Farenthold had promised to repay that money, but has so far failed to do so. It’s not a question of being able to afford it — financial disclosures Farenthold filed last year showed him to have a net worth of at least $2.4 million.

After the scandal broke, Farenthold announced he would not run for re-election, but his resignation on April 6 was a surprise, and triggered a special election for his seat.

Abbott had previously announced the special election would be held on June 30, with a runoff (if necessary) to be held in September.

Farenthold’s district includes part of the area heavily damaged by Hurricane Harvey last year, and Texas has been working with FEMA and other federal agencies in their disaster relief efforts. In fact, every single county in the district still remains under a state disaster declaration from the hurricane.

These hurricane recovery efforts were cited by Abbott in his call for the emergency special election, which Texas law allows to be held sooner than a regular special election, and in his letter to Farenthold demanding that he cover the costs of the election.

“While you have publicly offered to reimburse the $84,000 in taxpayer funds you wrongly used to settle a sexual harassment claim, there is no legal recourse requiring you to give that money back to Congress,” wrote Abbott. “I am urging you to give those funds back to the counties in your district to cover the costs of the June 30, 2018, special election. This seat must be filled, and the counties and taxpayers in the 27th Congressional District should not again pay the price for your actions.”
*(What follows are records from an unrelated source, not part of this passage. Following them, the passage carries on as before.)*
Definition DATE_COL : string := "date".
Definition OPEN_COL : string := "open".
Definition HIGH_COL : string := "high".
Definition LOW_COL : string := "low".
Definition CLOSE_COL : string := "close".
Definition ADJ_CLOSE_COL : string := "adj_close".
Definition VOL_COL : string := "volume".
Definition TICKER_COL : string := "ticker".

Definition REQUIRED_COLS : gset string :=
  list_to_set
    [DATE_COL; OPEN_COL; HIGH_COL; LOW_COL; CLOSE_COL; ADJ_CLOSE_COL;
     VOL_COL].

(** The mapping handed to [df.rename]. *)
Definition yahoo_columns : list (string * string) :=
  [("Date", DATE_COL); ("Open", OPEN_COL); ("High", HIGH_COL);
   ("Low", LOW_COL); ("Close", CLOSE_COL); ("Adj Close", ADJ_CLOSE_COL);
   ("Volume", VOL_COL)].

(** [df.rename(columns=mapping)] on one label: a label that is not a key
    of the mapping is kept. *)
Definition rename_label (mapping : gmap string string) (c : string)
  : string :=
  default c (mapping !! c).

(** [rename_bar_cols], on the column labels of the frame (the data of the
    frame is not touched by a renaming). *)
Definition rename_bar_cols (columns : list string) : list string :=
  if bool_decide (list_to_set columns = REQUIRED_COLS) then columns
  else rename_label (list_to_map yahoo_columns) <$> columns.

(** Python's [l[start:stop]] for a sequence and two integers: a negative
    bound counts from the end, and bounds are clipped to the sequence. *)
Definition slice_bound (len i : Z) : Z :=
  if (i <? 0)%Z then Z.max (i + len) 0 else Z.min i len.

Definition py_slice {A} (l : list A) (start stop : Z) : list A :=
  let len := Z.of_nat (length l) in
  let a := slice_bound len start in
  let b := slice_bound len stop in
  take (Z.to_nat (b - a)) (drop (Z.to_nat a) l).

(** [roll]: the rows of the frame are its index labels paired with its
    values; [has_na] tells the rows that [dropna] removes.  The result is
    the frame as [dropna] leaves it and the frames yielded, in order. *)
Definition roll {Row} (has_na : Row -> bool) (df : list Row) (window : Z)
  : list Row * list (list Row) :=
  let df := filter (fun row => has_na row = false) df in
  (df,
   (fun i => py_slice df i (window + i)) <$>
     seqZ 0 (Z.of_nat (length df) - window + 1)).

End pandas_utils.

(** * Further properties of the order module *)

Module order_extra.
Import order order_props.

(** The order after a run of ticks. *)
Definition run (self : Order) (ticks : list (Q * Z)) : Order :=
  foldl tick self ticks.

(** The condition under which the stop (resp. the limit) of an order is
    met at a price, by action: the comparisons of the STOP and LIMIT
    branches. *)
Definition stop_met (a : TradeAction) (s p : Q) : bool :=
  match a with BUY => Qle_bool s p | SELL => Qle_bool p s end.

Definition limit_met (a : TradeAction) (l p : Q) : bool :=
  match a with BUY => Qle_bool l p | SELL => Qle_bool p l end.

(** *** Construction *)

(** X1.  The constructor stores the quantity of a SELL order as a number
    that is not positive and the quantity of a BUY order as given; the
    magnitude is kept in both cases. *)
Theorem init_stored_qty
    (a : TradeAction) (ot : OrderType) (st li : option Q) (q f : Z)
    (c : Q) (cr : Z) (sub : OrderSubType) (mdo : option Z) :
  let o := __init__ a ot st li q f c cr sub mdo in
  Z.abs (qty o) = Z.abs q /\
  (a = SELL -> (qty o <= 0)%Z /\ qty o = (- Z.abs q)%Z) /\
  (a = BUY -> qty o = q).
Proof.
  intros o. subst o. simpl. destruct a.
  - split; [reflexivity|]. split; [discriminate|reflexivity].
  - destruct (Z.ltb_spec 0 q); (split; [lia|]);
      (split; [intros _; lia | discriminate]).
Qed.

(** A new order is triggered exactly when it was given neither a stop
    nor a limit price, whatever its order type; it is stored OPEN, and a
    GOOD_TIL_CANCELED order always has a number of days to stay open. *)
Theorem init_triggered
    (a : TradeAction) (ot : OrderType) (st li : option Q) (q f : Z)
    (c : Q) (cr : Z) (sub : OrderSubType) (mdo : option Z) :
  let o := __init__ a ot st li q f c cr sub mdo in
  (triggered o = true <-> st = None /\ li = None) /\
  _status o = OPEN /\
  (sub = GOOD_TIL_CANCELED -> max_days_open o <> None) /\
  (sub = DAY -> max_days_open o = mdo).
Proof.
  intros o. subst o. unfold triggered. simpl.
  split; [|split; [reflexivity|split]].
  - destruct st, li; simpl; split; intros H; try discriminate H;
      try (destruct H; discriminate); auto.
  - intros ->. destruct mdo; discriminate.
  - intros ->. reflexivity.
Qed.

(** *** Status *)

(** X2.  An order is open exactly when some quantity is still open and its
    stored status is OPEN or HELD. *)
Theorem open_iff (self : Order) :
  open self = true <->
  open_amount self <> 0%Z /\ (_status self = OPEN \/ _status self = HELD).
Proof.
  unfold open, status.
  destruct (Z.eqb_spec (open_amount self) 0) as [E|E].
  - simpl. split; [discriminate|]. intros [H _]. contradiction.
  - destruct (_status self) eqn:Es; simpl;
      destruct (filled self =? 0)%Z; simpl; split; intros H;
      try discriminate H; try reflexivity;
      try (split; [exact E|]; auto);
      try (destruct H as [_ [H|H]]; discriminate H).
Qed.

(** X3.  Cancelling or rejecting an order closes it: it is no longer open,
    and the getter reports CANCELLED (resp. REJECTED) unless nothing is
    open, in which case it still reports FILLED.  The reason is recorded,
    and quantities, prices and trigger flags are left alone. *)
Theorem cancel_reject_close (self : Order) (r : string) :
  open (cancel r self) = false /\ open (reject r self) = false /\
  status (cancel r self) =
    (if (open_amount self =? 0)%Z then FILLED else CANCELLED) /\
  status (reject r self) =
    (if (open_amount self =? 0)%Z then FILLED else REJECTED) /\
  reason (cancel r self) = Some r /\ reason (reject r self) = Some r /\
  open_amount (cancel r self) = open_amount self /\
  open_amount (reject r self) = open_amount self /\
  triggered (cancel r self) = triggered self /\
  triggered (reject r self) = triggered self.
Proof.
  unfold open, status, cancel, reject, status_setter, open_amount,
    triggered. simpl.
  destruct (qty self - filled self =? 0)%Z; simpl; repeat split.
Qed.

(** X4.  The transitions overwrite each other: the last of [cancel],
    [reject] and [hold] decides the stored status, so a cancelled or
    rejected order that is held again is open again as long as some
    quantity is open.  A held order reports HELD until a first fill, OPEN
    after it, and FILLED once nothing is open. *)
Theorem hold_reopens (self : Order) (r1 r2 : string) :
  reject r2 (cancel r1 self) = reject r2 self /\
  cancel r2 (reject r1 self) = cancel r2 self /\
  hold r2 (cancel r1 self) = hold r2 self /\
  hold r2 (reject r1 self) = hold r2 self /\
  (open (hold r2 (cancel r1 self)) = true <-> open_amount self <> 0%Z) /\
  status (hold r2 self) =
    (if (open_amount self =? 0)%Z then FILLED
     else if (filled self =? 0)%Z then HELD else OPEN).
Proof.
  split; [reflexivity|]. split; [reflexivity|].
  split; [reflexivity|]. split; [reflexivity|].
  unfold open, status, hold, cancel, status_setter, open_amount. simpl.
  split.
  - destruct (Z.eqb_spec (qty self - filled self) 0) as [E|E]; simpl.
    + split; [discriminate|]. intros H. contradiction.
    + destruct (filled self =? 0)%Z; simpl; split; auto.
  - destruct (qty self - filled self =? 0)%Z; [reflexivity|].
    destruct (filled self =? 0)%Z; reflexivity.
Qed.

(** *** Trigger evaluation *)

(** X5.  [check_order_triggers] writes only the trigger flags, the stop
    price, the order type and the time of the last update; whether it
    returns or raises, the action, the quantities, the commission, the
    limit price, the stored status and the reason are as before, and so
    are the status reported by the getter and [open]. *)
Theorem check_order_triggers_frame (self : Order) (p : Q) (now : Z) :
  let self' := state_of (check_order_triggers p now self) in
  action self' = action self /\ qty self' = qty self /\
  filled self' = filled self /\ commission self' = commission self /\
  limit self' = limit self /\ _status self' = _status self /\
  reason self' = reason self /\ created self' = created self /\
  order_subtype self' = order_subtype self /\
  max_days_open self' = max_days_open self /\
  close_date self' = close_date self /\
  status self' = status self /\ open self' = open self.
Proof.
  intros self'.
  assert (Hf : action self' = action self /\ qty self' = qty self /\
               filled self' = filled self /\
               commission self' = commission self /\
               limit self' = limit self /\ _status self' = _status self /\
               reason self' = reason self /\ created self' = created self /\
               order_subtype self' = order_subtype self /\
               max_days_open self' = max_days_open self /\
               close_date self' = close_date self).
  { subst self'. change (check_order_triggers p now self)
      with (check_order_triggers (fst (p, now)) (snd (p, now)) self).
    fold (tick self (p, now)).
    by_cases_on self; repeat split. }
  destruct Hf as (Ha & Hq & Hfi & Hc & Hl & Hs & Hr & Hcr & Hsub & Hm & Hcd).
  repeat (split; [assumption|]).
  assert (Hst : status self' = status self).
  { unfold status, open_amount. rewrite Hq, Hfi, Hs. reflexivity. }
  split; [exact Hst|]. unfold open. rewrite Hst. reflexivity.
Qed.

Lemma tick_flags_monotone (self : Order) (t : Q * Z) :
  (stop_reached self = true -> stop_reached (tick self t) = true) /\
  (limit_reached self = true -> limit_reached (tick self t) = true).
Proof.
  destruct t as [p now].
  by_cases_on self; split; intros H; try discriminate H; reflexivity.
Qed.

(** X6.  The trigger flags are monotone: once [stop_reached] or
    [limit_reached] is true it stays true along every run of ticks,
    whether the calls return or raise. *)
Theorem flags_monotone (ticks : list (Q * Z)) (self : Order) :
  (stop_reached self = true -> stop_reached (run self ticks) = true) /\
  (limit_reached self = true -> limit_reached (run self ticks) = true).
Proof.
  unfold run. revert self.
  induction ticks as [|t ts IH]; intros self; [split; auto|].
  simpl. destruct (tick_flags_monotone self t) as [Hs Hl].
  destruct (IH (tick self t)) as [IHs IHl]. split; auto.
Qed.

(** X7.  [check_order_triggers] returns [True] exactly for MARKET orders,
    which it leaves untouched at every price, even with a stop or a limit
    that was not reached; for every other order a call that returns
    returns [None]. *)
Theorem returns_true_iff_market (self : Order) (p : Q) (now : Z) :
  (order_type self = MARKET ->
     check_order_triggers p now self = Return (Some true) self) /\
  (forall r self',
     check_order_triggers p now self = Return r self' ->
     (r = Some true <-> order_type self = MARKET) /\
     (order_type self <> MARKET -> r = None)).
Proof.
  split.
  - intros Hm. unfold_py. rewrite Hm. reflexivity.
  - destruct self as [a ot sub mdo q c st li sr lr f s r0 cr lu cd].
    unfold triggered; unfold_py; simpl.
    destruct ot, a, st, li, sr, lr; simpl;
      repeat match goal with
        | |- context [Qle_bool ?x ?y] => destruct (Qle_bool x y); simpl
        end;
      intros r self' E; inversion E; subst;
      (split; [split; intros H; try discriminate H; reflexivity|]);
      intros H; try reflexivity; contradiction.
Qed.

(** X8.  A price that the rule needs and that was never given makes the
    call raise [TypeError] once the order is not triggered: a STOP order
    without a stop price, a LIMIT order without a limit price and a
    STOP_LIMIT order without a stop price are left exactly as they were. *)
Theorem missing_price_raises (self : Order) (p : Q) (now : Z) :
  triggered self = false ->
  (order_type self = STOP /\ stop self = None) \/
  (order_type self = STOP_LIMIT /\ stop self = None) \/
  (order_type self = LIMIT /\ limit self = None) ->
  check_order_triggers p now self = Raise TypeError self.
Proof.
  destruct self as [a ot sub mdo q c st li sr lr f s r0 cr lu cd].
  unfold triggered; unfold_py; simpl. intros Ht H.
  destruct H as [[-> ->]|[[-> ->]|[-> ->]]]; simpl in *;
    repeat match goal with x : option Q |- _ => destruct x end;
    destruct a, sr, lr; simpl in *; try discriminate Ht; reflexivity.
Qed.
Abbott’s letter requests a response by May 2. He also posted a tweet calling on Farenthold to “pay for the special election that had to be called to fill the seat he resigned from because of his disgraceful conduct,” adding that “Taxpayers shouldn’t have to pay for his misdeeds.”

Victoria County Elections Administrator Vicki Vogel told the Victoria Advocate that the cost of the special election could run as much as $200,000 in total, depending on if a runoff is needed.